DATA: Begin

Lemma legs_snoc id s gs ls g l : legs id s gs ls -> poses l <> [] ->
  between (W := W2) (W1 := W1) (W2 := W2) (P := P) (E := E) (leg_start s ls) g id l -> legs id s (gs ++ [g]) (ls ++ [l]).
Proof.
  intros [Hlen Hl] Hne Hb. split; [by rewrite !length_app, Hlen|]. intros i g' l' Hg Hl'.
  destruct (decide (i < List.length ls)%nat) as [Hi|Hi].
  - rewrite lookup_app_l in Hl' by done. rewrite lookup_app_l in Hg by lia. rewrite take_app_le by lia. by apply Hl.
  - assert (i = List.length ls) as -> by (apply lookup_lt_Some in Hl'; rewrite length_app in Hl'; cbn in Hl'; lia).
    rewrite list_lookup_middle in Hl' by done. injection Hl' as <-.
    rewrite Hlen, list_lookup_middle in Hg by done. injection Hg as <-. by rewrite take_app_length.
Qed.

Lemma joined_not_nil id s gs ls : legs id s gs ls -> ls <> [] -> joined ls <> [].
Proof.
  intros [Hlen Hl] Hne. destruct ls as [|l ls]; [done|]. destruct gs as [|g gs]; [done|]. cbn.
  destruct (Hl 0%nat g l eq_refl eq_refl) as [Hp _]. by destruct (poses l).
Qed.

Lemma ends_value {A B} (Q1 : state -> Prop) (a : A) (k : A -> ST state B) (Q : res B -> state -> Prop) :
  ends Q1 (k a) Q -> ends Q1 (query (fun _ => Ok a) ≫= k) Q.
Proof. intros Hk n Hn. exact (Hk n Hn). Qed.

(** The path so far. *)
Definition so_far (ls : list Path) : option Path := (fun l => mk_path (path_header l) (joined ls)) <$> last ls.

Lemma tail_short {A} (l : list A) : l <> [] -> (if (1 <? List.length l)%nat then tail l else []) = tail l.
Proof. destruct l as [|a [|a' l]]; done. Qed.
(* ===== verification/Behaviors.v ===== *)
(** * The behaviors of [nav2_behaviors/plugins]

    Driving on the heading, backing up, spinning, waiting and assisted teleoperation, as instances of
    [TimedBehavior.Behavior]. [abs] is the one for [double]. The callbacks of the topics of the teleoperation
    run whenever their data is read. *)

From stdpp Require Import base option list numbers strings.
From Stdlib Require Import ZArith Lia SpecFloat String.
From S2P Require Import Prelude Float64 NavFn Footprint NavfnPlanner Parameters CollisionZones CollisionSources VelocitySmoother NavMessages ActionServer ActionTask PluginNode CostmapTopics TimedBehavior.

Import Messages.

(** The messages that the topics of the teleoperation have received. *)
Inductive teleop_event : Type := Teleop (t : Twist) | TeleopStamped (t : TwistStamped) | PreemptTeleop.
Class TeleopTopics (E : Type) : Type := receive : E -> list teleop_event * E.

Definition succeeds : TimedBehavior.ResultStatus := TimedBehavior.mk_result_status TimedBehavior.SUCCEEDED TimedBehavior.NONE.
Definition continues : TimedBehavior.ResultStatus := TimedBehavior.mk_result_status TimedBehavior.RUNNING TimedBehavior.NONE.
Definition fails (code : Z) : TimedBehavior.ResultStatus := TimedBehavior.mk_result_status TimedBehavior.FAILED code.

Definition pose_2d (p : PoseStamped) `{!Angles} : Pose2D := poseToPose2D (pose_of p).

(** ** What some behaviors share *)

Module Cycles.
Import Task VelocitySmoother TimedBehavior.

(** How far the robot is in a cycle of the simulation. *)
Definition sim_position_change (velocity frequency : f64) (cycle_count : Z) : f64 :=
  f64_mul velocity (f64_div (f64_of_Z cycle_count) frequency).

Section Cycles.
Context {W E D : Type} `{!Clock E} `{!Clocks} `{!Durations}.

Abbreviation method := (ST (node W E (timed D) message)).

(** The time is up, where the command has a time. *)
Definition out_of_time (end_time allowance : Z) : method bool :=
  remaining ← time_remaining end_time;
  mret (f64_lt (seconds remaining) f64_zero && f64_lt f64_zero (seconds allowance)).

Definition max_cycle_count (frequency ahead : f64) : method Z := query (fun _ => f64_to_int 32 (f64_mul frequency ahead)).
End Cycles.
End Cycles.

(** ** [drive_on_heading.hpp], [back_up.cpp] *)

Module DriveOnHeading.
Import ActionServer Methods Task Parameters VelocitySmoother PluginNode TimedBehavior Cycles.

DATA: End

- _PROBLEM_
In the records above, the line with "Proof. intros Hk n Hn. exact (Hk n Hn). Qed." marks the start and the line with "Import Task VelocitySmoother TimedBehavior." marks the end; copy that stretch exactly, both lines included, and nothing else.

- _OUTPUT OF THE TASK_
Proof. intros Hk n Hn. exact (Hk n Hn). Qed.

(** The path so far. *)
Definition so_far (ls : list Path) : option Path := (fun l => mk_path (path_header l) (joined ls)) <$> last ls.

Lemma tail_short {A} (l : list A) : l <> [] -> (if (1 <? List.length l)%nat then tail l else []) = tail l.
Proof. destruct l as [|a [|a' l]]; done. Qed.
(* ===== verification/Behaviors.v ===== *)
(** * The behaviors of [nav2_behaviors/plugins]

    Driving on the heading, backing up, spinning, waiting and assisted teleoperation, as instances of
    [TimedBehavior.Behavior]. [abs] is the one for [double]. The callbacks of the topics of the teleoperation
    run whenever their data is read. *)

From stdpp Require Import base option list numbers strings.
From Stdlib Require Import ZArith Lia SpecFloat String.
From S2P Require Import Prelude Float64 NavFn Footprint NavfnPlanner Parameters CollisionZones CollisionSources VelocitySmoother NavMessages ActionServer ActionTask PluginNode CostmapTopics TimedBehavior.

Import Messages.

(** The messages that the topics of the teleoperation have received. *)
Inductive teleop_event : Type := Teleop (t : Twist) | TeleopStamped (t : TwistStamped) | PreemptTeleop.
Class TeleopTopics (E : Type) : Type := receive : E -> list teleop_event * E.

Definition succeeds : TimedBehavior.ResultStatus := TimedBehavior.mk_result_status TimedBehavior.SUCCEEDED TimedBehavior.NONE.
Definition continues : TimedBehavior.ResultStatus := TimedBehavior.mk_result_status TimedBehavior.RUNNING TimedBehavior.NONE.
Definition fails (code : Z) : TimedBehavior.ResultStatus := TimedBehavior.mk_result_status TimedBehavior.FAILED code.

Definition pose_2d (p : PoseStamped) `{!Angles} : Pose2D := poseToPose2D (pose_of p).

(** ** What some behaviors share *)

Module Cycles.
Import Task VelocitySmoother TimedBehavior.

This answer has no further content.